En outre, l’ancien ministre de la pêche a raconté une anecdote. « Je vais vous raconter une histoire, étant chef militaire à Boké, il supervisait les attaques en Guinée-Bissau. Il a eu un accident, son chauffeur est mort sur place, le véhicule a été détruit. Lui, il en est sorti indemne, personne ne sait comment. Ce que je retiens du 3 avril, c’est que nous ne nous attendions pas franchement à une prise de pouvoir militaire, personne ne s’attendait à ça. Et je crois que même les militaires ne s’entendaient pas tout de suite à ça. Mais ils ont vu des petites difficultés au sein des gouvernants, quand ils ont remarqué ça, ils en ont profité. C’est ainsi qu’ils ont choisi l’homme qu’ils ont considéré, pas comme le plus gradé, ni le plus instruit, mais le plus jovial, le plus humain, ils ont choisi en lui l’homme qui a une volonté humaine d’aider l’être humain. C’est pour cela que les militaires l’ont choisi. Ça a failli faire des quiproquos d’ailleurs entre eux, parce que certains pensaient à un autre. Finalement, ils se sont entendus, ils l’ont choisi, et quand ils l’ont choisi, sincèrement c’était un bon choix », estime-t-il.
Selon monsieur Sidibé, le président Lansana Conté a eu deux choses difficiles. « La première chose difficile qu’il a eu c’est sa maladie. La deuxième chose, c’est l’accumulation des femmes, il a eu 4 femmes. Je me rappelle un jour, je suis passé le voir, je lui ai dit que ça ne va pas entre ma sœur (Henriette) et sa coépouse, je voudrais savoir si je pouvais arranger entre elles, il m’a dit en Soussou « Itanan na kolon » qui veut dire, c’est toi qui sait çà. J’ai été voir ma sœur Henriette pourquoi je dis ma sœur Henriette est de la même région que moi, elle est amie à ma petite sœur. J’ai vu ma sœur, je lui ai dit que je n’apprécie pas bien que tu sois la première dame et que tu ne t’entends pas avec ta coépouse. Elle me dit, non mon frère, je n’ai pas de coépouse, et elle reste là. Donc, ça m’a empêché de bouger, et ça n’a pas été bon pour le président, sincèrement. Deuxièmement élément, c’est la maladie…»

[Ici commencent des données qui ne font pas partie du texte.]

(* ===== verification/TimeQueue.v ===== *)
(** * The time-queue (layer "tqueue" of src/pq/pq.c)

    The index of the product-queue by insertion-time: a skip list of
    [tqelem]s, whose keys must be unique.  Elements are named by their index in
    [tqep]; indexes 0 and 1 are the tail [TQ_NIL] and the head [TQ_HEAD].
    Elements that are not in use are on a list threaded through [offset].

    [tq_inv] is the representation invariant.  [tq_view] is the abstract
    contents: insertion-times and region offsets in order of time.  The
    theorems say that [tq_add()], [tqe_find()], [tqe_first()], [tq_next()] and
    [tq_delete()] implement the operations of a strictly ordered list of
    (time, offset) pairs. *)

From S2P Require Import Prelude Timestamp Fb SkipList.

Definition TQ_NONE : Z := OFF_NONE.
Definition TQ_OVERHEAD_ELEMS : Z := 2.
Definition TQ_NIL : Z := 0.
Definition TQ_HEAD : Z := 1.

Record tqelem := Tqelem { te_tv : timestampt; te_offset : Z; te_fblk : Z }.

(** [fbp_off], the distance to the [fb] structure, is replaced by passing the
    structure along. *)
Record tqueue := Tqueue {
  tq_nalloc : Z;
  tq_nelems : Z;
  tq_nfree : Z;
  tq_free : Z;
  tq_level : Z;
  tq_tqep : gmap Z tqelem;
}.

Definition tq_set_tqep (tq : tqueue) (a : gmap Z tqelem) : tqueue :=
  Tqueue (tq_nalloc tq) (tq_nelems tq) (tq_nfree tq) (tq_free tq) (tq_level tq) a.
Definition tq_set_level (tq : tqueue) (l : Z) : tqueue :=
  Tqueue (tq_nalloc tq) (tq_nelems tq) (tq_nfree tq) (tq_free tq) l (tq_tqep tq).

(** The forward block of element [p]. *)
Definition tq_blkof (a : gmap Z tqelem) (p : Z) : res Z :=
  let! e := rd a p in Ok (te_fblk e).

(** Bound on the steps of a walk along one level. *)
Definition tq_fuel (tq : tqueue) : nat := S (Z.to_nat (tq_nalloc tq)).

Definition tq_init (nalloc0 : Z) (f : fb) : res (tqueue * fb) :=
  assert! fb_magic f =? FB_MAGIC in
  let! '(bnil, f) := fb_get f 0 in
  let maxlevel := fb_maxsize f - 1 in
  let! '(bhead, f) := fb_get f maxlevel in
  let! m := fill_block (Z.to_nat (fb_maxsize f)) (fb_fblks f) bhead 0 TQ_NIL in
  let last := nalloc0 + 2 - 1 in
  let elem i :=
    if i =? TQ_NIL then Tqelem TS_ENDT OFF_NONE bnil
    else if i =? TQ_HEAD then Tqelem TS_NONE OFF_NONE bhead
    else Tqelem TS_NONE (if i =? last then TQ_NONE else i + 1) FBLK_NONE in
  Ok (Tqueue nalloc0 TQ_OVERHEAD_ELEMS nalloc0 TQ_OVERHEAD_ELEMS 0
        (arr_tabulate (nalloc0 + TQ_OVERHEAD_ELEMS) elem),
      fb_set_fblks f m).

Definition tq_HasSpace (tq : tqueue) : res bool :=
  assert! u64 (tq_nelems tq - TQ_OVERHEAD_ELEMS) <=? tq_nalloc tq in
  Ok (u64 (tq_nelems tq - TQ_OVERHEAD_ELEMS) <? tq_nalloc tq).

Definition tq_get_tqelem (tq : tqueue) : res (Z * tqueue) :=
  if 0 <? tq_nfree tq then
    let result := tq_free tq in
    let! e := rd (tq_tqep tq) result in
    assert! (TQ_HEAD <? result) && negb (result =? TQ_NONE) in
    Ok (result, Tqueue (tq_nalloc tq) (u64 (tq_nelems tq + 1)) (u64 (tq_nfree tq - 1))
                       (te_offset e) (tq_level tq) (tq_tqep tq))
  else Ok (TQ_NONE, tq).

Definition tq_rel_tqelem (tq : tqueue) (f : fb) (level p : Z) : res (tqueue * fb) :=
  let! e := rd (tq_tqep tq) p in
  assert! fb_magic f =? FB_MAGIC in
  assert! (TQ_HEAD <? p) && (p <? tq_nalloc tq + TQ_OVERHEAD_ELEMS) in
  let! f := fb_rel f (level + 1) (te_fblk e) in
  let! a := wr (tq_tqep tq) p (Tqelem TS_NONE (tq_free tq) FBLK_NONE) in
  Ok (Tqueue (tq_nalloc tq) (u64 (tq_nelems tq - 1)) (u64 (tq_nfree tq + 1)) p
             (tq_level tq) a, f).

(** [tqp->tv < tv] *)
Definition tq_before (a : gmap Z tqelem) (tv : timestampt) (q : Z) : res bool :=
  let! e := rd a q in Ok (TV_CMP_LT (te_tv e) tv).

(** The search loop of [tq_add()] from level [k] of element [tpp]; an element
    with the same time makes it increment the time of the new element and start
    again. *)
Fixpoint tq_add_loop (fuel : nat) (tq : tqueue) (m : gmap Z Z) (k tpp : Z) (upd : gmap Z Z)
    (tv : timestampt) : res (gmap Z Z * timestampt) :=
  match fuel with
  | O => Err OutOfFuel
  | S fuel =>
      let! '(tpp, tqp) := sl_scan (tq_blkof (tq_tqep tq)) (tq_fuel tq)
                            (tq_before (tq_tqep tq) tv) m k tpp in
      let! e := rd (tq_tqep tq) tqp in
      if negb (TV_CMP_EQ (te_tv e) tv) then
        let upd := <[k := tpp]> upd in
        if 0 <=? k - 1 then tq_add_loop fuel tq m (k - 1) tpp upd tv else Ok (upd, tv)
      else
        let tv := timestamp_incr tv in
        if k <? tq_level tq then
          let! tpp := rd upd (tq_level tq) in
          tq_add_loop fuel tq m (tq_level tq) tpp upd tv
        else tq_add_loop fuel tq m k tpp upd tv
  end.

(** Each of the at most [nalloc] restarts descends at most [MAXLEVELS] levels. *)
Definition tq_add_fuel (tq : tqueue) : nat :=
  (Z.to_nat MAXLEVELS * S (Z.to_nat (tq_nalloc tq)))%nat.

(** [for (int i = tq->level + 1; i <= k; i++) update[i] = TQE_PTR(TQ_HEAD);] *)
Definition upd_raise (level k : Z) (upd : gmap Z Z) : gmap Z Z :=
  foldr (λ i upd, <[i := TQ_HEAD]> upd) upd (seqZ (level + 1) (k - level)).

Definition ENOSPC : Z := 28.

(** [clk] is the outcome of [set_timestamp()]: an error or the current time. *)
Definition tq_add (tq : tqueue) (f : fb) (g : rng) (clk : Z + timestampt) (offset : Z) :
    res (Z * tqueue * fb * rng) :=
  assert! fb_magic f =? FB_MAGIC in
  assert! negb (tq_nalloc tq =? 0) in
  let! b := tq_HasSpace tq in
  assert! b in
  let! '(tpix, tq) := tq_get_tqelem tq in
  assert! negb (tpix =? TQ_NONE) in
  match clk with
  | inl status => Ok (status, tq, f, g)
  | inr now =>
      let! '(upd, tv) := tq_add_loop (tq_add_fuel tq) tq (fb_fblks f) (tq_level tq)
                           TQ_HEAD ∅ now in
      let! e := rd (tq_tqep tq) tpix in
      let '(k, g) := fb_ranlev f g in
      let k := if tq_level tq <? k then tq_level tq + 1 else k in
      let! '(fblk, f) := fb_get f k in
      if fblk =? FBLK_NONE then
        let! a := wr (tq_tqep tq) tpix (Tqelem tv (te_offset e) (te_fblk e)) in
        Ok (ENOSPC, tq_set_tqep tq a, f, g)
      else
        let! a := wr (tq_tqep tq) tpix (Tqelem tv offset fblk) in
        let upd := if tq_level tq <? k then upd_raise (tq_level tq) k upd else upd in
        let level := if tq_level tq <? k then k else tq_level tq in
        let! m := sl_link (tq_blkof a) (Z.to_nat k) (fb_fblks f) upd tpix in
        Ok (0, tq_set_level (tq_set_tqep tq a) level, fb_set_fblks f m, g)
  end.

Inductive pq_match := TV_LT | TV_EQ | TV_GT.

(** An element is returned by its index; [None] is the null pointer. *)
Definition tqe_find (tq : tqueue) (f : fb) (key : timestampt) (mt : pq_match) :
    res (option Z) :=
  if u64 (tq_nelems tq - TQ_OVERHEAD_ELEMS) =? 0 then Ok None
  else
    assert! fb_magic f =? FB_MAGIC in
    let! '(_, p, q) := sl_search (tq_blkof (tq_tqep tq)) (tq_fuel tq)
                         (tq_before (tq_tqep tq) key) (fb_fblks f)
                         (Z.to_nat (tq_level tq)) TQ_HEAD ∅ in
    let! e := rd (tq_tqep tq) q in
    match mt with
    | TV_LT => Ok (if p =? TQ_HEAD then None else Some p)
    | TV_EQ => Ok (if TV_CMP_EQ (te_tv e) key then Some q else None)
    | TV_GT =>
        if q =? TQ_NIL then Ok None
        else if TV_CMP_EQ (te_tv e) key then
          let! q := rd (fb_fblks f) (te_fblk e) in
          Ok (if q =? TQ_NIL then None else Some q)
        else Ok (Some q)
    end.

Definition tqe_first (tq : tqueue) (f : fb) : res (option Z) :=
  assert! fb_magic f =? FB_MAGIC in
  let! q := sl_fwd (tq_blkof (tq_tqep tq)) (fb_fblks f) TQ_HEAD 0 in
  if q =? TQ_NIL then Ok None else Ok (Some q).

Definition tq_next (tq : tqueue) (f : fb) (p : Z) : res Z :=
  assert! fb_magic f =? FB_MAGIC in
  sl_fwd (tq_blkof (tq_tqep tq)) (fb_fblks f) p 0.

(** [(q == TQ_NIL) || (TQ_HEAD < q && q < tq->nalloc + TQ_OVERHEAD_ELEMS)] *)
Definition tq_index_ok (tq : tqueue) (q : Z) : bool :=
  (q =? TQ_NIL) || ((TQ_HEAD <? q) && (q <? tq_nalloc tq + TQ_OVERHEAD_ELEMS)).

(** The loop test of [tq_delete()], with the assertion that precedes it. *)
Definition tq_del_before (tq : tqueue) (key : tqelem) (q : Z) : res bool :=
  let! e := rd (tq_tqep tq) q in
  assert! tq_index_ok tq q in
  Ok (TV_CMP_LT (te_tv e) (te_tv key)
      || (TV_CMP_EQ (te_tv e) (te_tv key) && (te_offset e <? te_offset key))).

Definition tq_delete (tq : tqueue) (f : fb) (tqep : Z) : res (tqueue * fb) :=
  let! key := rd (tq_tqep tq) tqep in
  assert! fb_magic f =? FB_MAGIC in
  let lev := tq_level tq in
  let! '(upd, _, q) := sl_search (tq_blkof (tq_tqep tq)) (tq_fuel tq) (tq_del_before tq key)
                         (fb_fblks f) (Z.to_nat lev) TQ_HEAD ∅ in
  assert! tq_index_ok tq q in
  let! e := rd (tq_tqep tq) q in
  if TV_CMP_EQ (te_tv e) (te_tv key) && (te_offset e =? te_offset key) then
    let! '(m, k) := sl_unlink (tq_blkof (tq_tqep tq)) (Z.to_nat (lev + 1)) 0 (fb_fblks f) upd q in
    let! '(tq, f) := tq_rel_tqelem tq (fb_set_fblks f m) (k - 1) q in
    let! lev := sl_shrink (tq_blkof (tq_tqep tq)) (Z.to_nat lev) (fb_fblks f) TQ_HEAD TQ_NIL in
    Ok (tq_set_level tq lev, f)
  else Ok (tq, f).

(** ** Representation invariant *)

Definition tq_key (a : gmap Z tqelem) (n : Z) : timestampt := default TS_NONE (te_tv <$> a !! n).
Definition tq_off (a : gmap Z tqelem) (n : Z) : Z := default OFF_NONE (te_offset <$> a !! n).

(** The abstract contents: (insertion-time, offset) pairs, oldest first. *)
Definition tq_view (tq : tqueue) (ns : list Z) : list (timestampt * Z) :=
  (λ n, (tq_key (tq_tqep tq) n, tq_off (tq_tqep tq) n)) <$> ns.

(** [ns] are the elements in the queue, [fl] the free ones and [lk] those that
    failed insertions have lost; [U] has the blocks of the queue. *)
Record tq_inv (tq : tqueue) (f : fb) (U : gmap Z Z) (ns fl lk : list Z) : Prop := {
  ti_nalloc : 0 < tq_nalloc tq < 2 ^ 32;
  ti_rep : sl_rep (tq_blkof (tq_tqep tq)) f U TQ_HEAD TQ_NIL (tq_level tq) ns;
  ti_perm : fl ++ ns ++ lk ≡ₚ seqZ 2 (tq_nalloc tq);
  ti_dom i : 0 ≤ i < tq_nalloc tq + 2 → is_Some (tq_tqep tq !! i);
  ti_nfree : tq_nfree tq = Z.of_nat (length fl);
  ti_nelems : tq_nelems tq = 2 + Z.of_nat (length ns + length lk);
  ti_free : linked (λ i, te_offset <$> tq_tqep tq !! i) TQ_NONE (tq_free tq) fl;
  ti_nil : ∃ e, tq_tqep tq !! TQ_NIL = Some e ∧ te_tv e = TS_ENDT ∧ te_offset e = OFF_NONE;
  ti_sorted : StronglySorted (node_lt TV_CMP_LT (tq_key (tq_tqep tq))) ns;
  ti_valid n : n ∈ ns →
    ts_valid (tq_key (tq_tqep tq) n) ∧ TV_CMP_LT (tq_key (tq_tqep tq) n) TS_ENDT = true;
}.

Lemma tq_key_at a n e : a !! n = Some e → tq_key a n = te_tv e.
Proof. unfold tq_key. by intros ->. Qed.

Lemma tq_off_at a n e : a !! n = Some e → tq_off a n = te_offset e.
Proof. unfold tq_off. by intros ->. Qed.

Section queue.
Context (tq : tqueue) (f : fb) (U : gmap Z Z) (ns fl lk : list Z).
Context (Hinv : tq_inv tq f U ns fl lk).
Abbreviation key := (tq_key (tq_tqep tq)).
Abbreviation blkof := (tq_blkof (tq_tqep tq)).
Abbreviation ht := (sl_ht blkof U).
(** The list with slot [n], whose member now names block [b]. *)
Lemma sk_inv_insert b f' U' lev :
  let rl' := sk_set_level s (rl_set_rp rl (<[n := sk_set_blk s rep b]> (rl_rp rl))) lev in
  sl_rep (sk_blkof s (rl_rp rl')) f' U' (sk_hd s rl) (sk_tl s) lev (lo ++ n :: hi) →
  sk_inv s key rl' f' U' (lo ++ n :: hi).
Proof.
  intros rl' Hrep.
  assert (rl_rp rl' = <[n := sk_set_blk s rep b]> (rl_rp rl)) as Hrp.
  { unfold rl'. by rewrite (sk_level_rp (s := s)), rl_rp_set. }
  assert (nkey key (rl_rp rl') n = key rep) as Hkn.
  { rewrite Hrp. erewrite nkey_at by apply lookup_insert_eq. apply (sk_key_set (s := s)). }
  assert (∀ x, x ∈ sk_tl s :: ns → nkey key (rl_rp rl') x = nkey key (rl_rp rl) x) as Hold.
  { intros x Hx. rewrite Hrp. apply nkey_upd. set_solver. }
  pose proof (sk_split _ _ _ _ _ _ Hinv (key rep)) as Hns.
  assert (∀ x, x ∈ lo ++ n :: hi → x = n ∨ x ∈ ns) as Hcase.
  { intros x [[_ ?]%elem_of_below|[->|[_ ?]%elem_of_above]%elem_of_cons]%elem_of_app; auto. }
  destruct Hinv. split.
  - unfold rl' at 2 3. rewrite (sk_level_hd (s := s)), (sk_level_set (s := s)).
    by rewrite (sk_rp_hd (s := s)).
  - apply sorted_insert.
    + rewrite <- Hns. eapply sorted_ext; [|exact ki_sorted0]. intros x Hx. apply Hold. by right.
    + intros x [Hx Hin]%elem_of_below. unfold node_lt. rewrite Hkn, Hold by (by right). done.
    + intros x [Hx Hin]%elem_of_above. unfold node_lt. rewrite Hkn, Hold by (by right).
      destruct (lex_ltb (key rep) (nkey key (rl_rp rl) x)) eqn:Hc; [done|].
      exfalso. apply (Hnew x Hin). by apply (ltb_total (ltb := lex_ltb)).
  - intros x Hx. rewrite Hrp, lookup_insert. case_decide; [eauto|]. apply ki_dom0.
    apply elem_of_cons in Hx as [->|Hx]; [constructor|]. right.
    destruct (Hcase x Hx); [congruence|done].
  - intros x Hx. rewrite (Hold (sk_tl s)) by constructor.
    destruct (Hcase x Hx) as [->|Hin]; [by rewrite Hkn|]. rewrite Hold by (by right). auto.
  - apply (f_equal length) in Hns. rewrite length_app in *. simpl. unfold rl_fuel in *.
    unfold rl'. rewrite (sk_level_nalloc (s := s)), rl_nalloc_set_rp. lia.
Qed.

(** Linking slot [n] at level [k] once it has a block. *)
Lemma sk_link_spec k b f1 upd :
  0 ≤ k ≤ sk_level s rl + 1 → k < fb_maxsize f → fb_got f (U ∪ V) (k + 1) b f1 →
  (∀ j, 0 ≤ j ≤ sk_level s rl →
     upd !! j = Some (last_or (sk_hd s rl)
                        (lvl (sl_ht (sk_blkof s (rl_rp rl)) U) j lo))) →
  let rp' := <[n := sk_set_blk s rep b]> (rl_rp rl) in
  let upd' := if sk_level s rl <? k then <[k := sk_hd s rl]> upd else upd in
  ∃ m, sl_link (sk_blkof s rp') (Z.to_nat k) (fb_fblks f1) upd' n = Ok m ∧
    sk_inv s key (sk_set_level s (rl_set_rp rl rp') (Z.max (sk_level s rl) k))
      (fb_set_fblks f1 m) (<[b := k + 1]> U) (lo ++ n :: hi) ∧
    fb_own (fb_set_fblks f1 m) (<[b := k + 1]> U ∪ V) ∧ <[b := k + 1]> U ##ₘ V ∧
    fb_maxsize f1 = fb_maxsize f ∧ keeps V f (fb_set_fblks f1 m).
Proof.
  intros Hk Hkm Hgot Hupd rp' upd'.
  pose proof (sk_split _ _ _ _ _ _ Hinv (key rep)) as Hns.
  destruct (sl_insert_spec (sk_blkof s (rl_rp rl)) (sk_blkof s rp') f f1 U V (sk_hd s rl)
    (sk_tl s) (sk_level s rl) lo hi n b k upd') as (m & Hlink & Ho & Hd & Hrep & Hm & Hke).
  - rewrite <- Hns. apply (ki_rep _ _ _ _ _ _ Hinv).
  - done.
  - done.
  - unfold sk_blkof, rp'. erewrite rd_Ok by apply lookup_insert_eq.
    by rewrite bind_Ok, (sk_blk_set (s := s)).
  - rewrite <- Hns. intros x Hx. apply sk_blkof_upd. set_solver.
  - by rewrite <- Hns.
  - lia.
  - intros j Hj. unfold upd'. destruct (Z.ltb_spec (sk_level s rl) k); [|apply Hupd; lia].
    rewrite lookup_insert. case_decide as Hjk; [|apply Hupd; lia].
    rewrite lvl_nil; [done|]. intros x [_ Hx]%elem_of_below.
    pose proof (sl_ht_node _ _ _ _ _ _ _ (ki_rep _ _ _ _ _ _ Hinv) x Hx). lia.
  - exists m. split_and!; [done| |done..]. apply sk_inv_insert.
    by rewrite (sk_level_rp (s := s)), rl_rp_set.
Qed.
Lemma rl_merge_spec g :
  ∃ rl' f' g' fs', rl_merge rl f g a b = Ok (rl', f', g') ∧ merged rl' f' fs'.
Proof.
  destruct merge_regions as (Hab & ra & rb & Hra & Hrb & _ & _ & ? & ? & _ & Hsum & Hxa & Hxb).
  destruct (merge_lists g ra rb Hra Hrb) as (rl1 & f1 & rl2 & f2 & g2 & rl4 & f4 & rl5 & f5 & ra' &
    fs' & gs' & Hd1 & Hrp1 & Hadd & Hd4 & Hd5 & Hfr & Hrp5 & Ho & He & Hfa & Hfs & Hgs & Hsk & Hm & Hk & Hs).
  pose proof Hcore as [Htab _ Hrange Hts Htl].
  destruct (core_facts _ _ _ _ _ _ _ _ _ _ Hcore) as (Hnd & _ & _).
  assert (rl_rp rl5 !! b = Some rb) as Hb5 by by rewrite Hrp5, lookup_insert_ne.
  destruct (frame_members _ _ Hfr) as (Hna & Hfo & Hfe & Hnc & Hmg & Hch & Hem & Hne & Hnf & Hnl & Hmx & Hnb).
  pose proof (rt_slot _ _ _ _ _ Htab b ltac:(set_solver)) as Hsb.
  pose proof (rt_slot _ _ _ _ _ Htab a ltac:(set_solver)) as Hsa.
  assert (b ∉ fs') as Hbf by (rewrite Hfs in Hnd; by apply NoDup_cons in Hnd as [? _]).
  destruct (rp_rel_spec rl5 f5 V fs' gs' b rb) as (rl6 & Hrel & Hsk6 & Hrp6 & Hna6 & Hfo6 & Hfe6 &
    Hnc6 & Hmg6 & Hch6 & Hem6 & Hne6 & Hnf6 & Hnl6 & Hmx6 & Hnb6).
  { apply rl_ends_ext with rl; [apply (rt_ends _ _ _ _ _ Htab)|..].
    - rewrite Hna. by destruct rl.
    - rewrite Hfo. by destruct rl.
    - rewrite Hfe. by destruct rl.
    - intros i Hi. rewrite Hrp5. apply lookup_insert_ne. lia.
    - intros i Hi. rewrite Hrp5, lookup_insert. case_decide; eauto. }
  { done. } { done. } { rewrite Hna. by destruct rl. } { done. } { by rewrite Hgs. }
  unfold rl_merge. rewrite Hd1, bind_Ok, Hrp1, (rd_Ok _ _ _ Hra), bind_Ok, (rd_Ok _ _ _ Hrb), bind_Ok.
  rewrite u64_small by lia. rewrite wr_Ok, bind_Ok, Hadd, bind_Ok, Hd4, bind_Ok, Hd5, bind_Ok by eauto.
  rewrite Hrel, bind_Ok. exists rl6, f5, g2, fs'. split; [done|].
  assert (rl_rp rl6 = <[b := Region OFF_NONE 0 (rl_empty rl5) (rg_prev rb)]> (<[a := ra']> rp))
    as Hrp by by rewrite Hrp6, Hrp5.
  assert (rext (rl_rp rl6) a = rext rp a + rext rp b) as Hext.
  { unfold rext at 1. rewrite Hrp, lookup_insert_ne, lookup_insert_eq by done. simpl.
    rewrite Extent_free by done. lia. }
  assert (rg_off (rl_rp rl6) a = rg_off rp a) as Hoff.
  { unfold rg_off at 1. rewrite Hrp, lookup_insert_ne, lookup_insert_eq by done. simpl.
    by rewrite (rg_off_at _ _ _ Hra). }
  assert (∀ x, x ≠ a → x ≠ b → rl_rp rl6 !! x = rp !! x) as Hx.
  { intros x ??. by rewrite Hrp, !lookup_insert_ne. }
  unfold merged. split_and!; [done| |done..| | |done|done|lia].
  - split.
    + eapply (rl_tab_discard rl rl6 es fs us lb a b fs'); [done|done|done|done|exact Hrp|done|..]; simpl.
      all: rewrite ?Hna6, ?Hfo6, ?Hfe6, ?Hnc6, ?Hmg6, ?Hch6, ?Hem6, ?Hne6, ?Hnf6, ?Hnl6,
             ?Hna, ?Hfo, ?Hfe, ?Hnc, ?Hmg, ?Hch, ?Hem, ?Hne, ?Hnf, ?Hnl; by destruct rl.
    + eauto.
    + done.
    + apply (Permutation_cons_inv (a := b)).
      trans (T1 ++ a :: b :: T2); [solve_Permutation|]. rewrite Hts, Hfs. solve_Permutation.
    + eapply tiled_merge; [exact Htl| |done|done|].
      * by eapply ts_NoDup.
      * intros x ??. unfold rg_off, rext. by rewrite Hx.
  - rewrite Hmx6, Hmx. by destruct rl.
  - rewrite Hnb6, Hnb. by destruct rl.
Qed.
End merge.

(** ** Neighbours *)

Section neighbours.
Context (rl : regionl) (f : fb) (V : gmap Z Z) (base limit : Z) (es fs us lb : list Z).
Context (T1 : list Z) (p : Z) (T2 F1 F2 : list Z).
Context (Hcore : rl_core rl f V base limit es fs us lb (T1 ++ p :: T2)).
Context (Hfs : fs = F1 ++ p :: F2).
Abbreviation rp := (rl_rp rl).

(** The list by offset is sorted by offset. *)
Lemma fs_order l1 x l2 y :
  fs = l1 ++ x :: l2 → y ∈ l2 → rg_off rp x < rg_off rp y.
Proof using Hcore.
  clear Hfs. intros Heq Hy. destruct (rc_skip _ _ _ _ _ _ _ _ _ _ Hcore) as (gs & _ & Hsk).
  apply skoe_sorted in Hsk as [Hs _]. rewrite Heq in Hs.
  apply sorted_app in Hs as (_ & Hs & _). apply StronglySorted_inv in Hs as [_ Hf].
  rewrite Forall_forall in Hf. specialize (Hf y Hy). unfold node_lt in Hf.
  destruct (inv_free _ _ _ _ _ _ _ _ _ _ Hcore x) as (_ & rx & Hrx & _); [rewrite Heq; set_solver|].
  destruct (inv_free _ _ _ _ _ _ _ _ _ _ Hcore y) as (_ & ry & Hry & _); [rewrite Heq; set_solver|].
  rewrite (nkey_at _ _ _ _ Hrx), (nkey_at _ _ _ _ Hry) in Hf.
  rewrite (rg_off_at _ _ _ Hrx), (rg_off_at _ _ _ Hry). unfold lex_ltb, foff_key in Hf. simpl in Hf.
  lia.
Qed.

(** Members of the tiling before and after [p]. *)
Lemma ts_sides x :
  x ∈ fs → x ≠ p →
  (x ∈ T1 ∧ rg_off rp x + rext rp x ≤ rg_off rp p ∧ 0 < rext rp x) ∨
  (x ∈ T2 ∧ rg_off rp p + rext rp p ≤ rg_off rp x).
Proof using Hcore.
  clear Hfs. intros Hx Hne. pose proof (rc_tiled _ _ _ _ _ _ _ _ _ _ Hcore) as Ht.
  assert (x ∈ T1 ++ p :: T2) as Hin by (rewrite (rc_ts _ _ _ _ _ _ _ _ _ _ Hcore); set_solver).
  pose proof (tiled_range _ _ _ _ _ Ht) as [_ Hr].
  apply tiled_mid in Ht as (H1 & Hp & H2 & _).
  apply elem_of_app in Hin as [Hin|[->|Hin]%elem_of_cons]; [left|done|right].
  - destruct (Hr x ltac:(set_solver)) as (_ & ? & _). auto.
  - auto.
Qed.

Lemma ext_pos : 0 < rext rp p.
Proof.
  pose proof (rc_tiled _ _ _ _ _ _ _ _ _ _ Hcore) as Ht. by apply tiled_mid in Ht as (_ & ? & _).
Qed.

A la question de savoir si la démocratie a progressé ou régressé en Guinée, Mansa Moussa Sidibé répond: « une démocratie, c’est celle qui permet au peuple de vivre bien, au pays de se développer. L’alternance, c’est l’expression de cette démocratie. Mais malheureusement, nous faisons mal cette alternance. A chaque fois qu’il y a alternance, il y a problème. La cause, c’est parce que nous avons perdu les véritables notions de démocratie. Si c’est la démocratie, tu finis le temps qui t’es imparti et tu t’en va, tu laisses un autre, c’est çà la démocratie. C’est nous créer des problèmes », martèle Mansa Moussa Sidibé.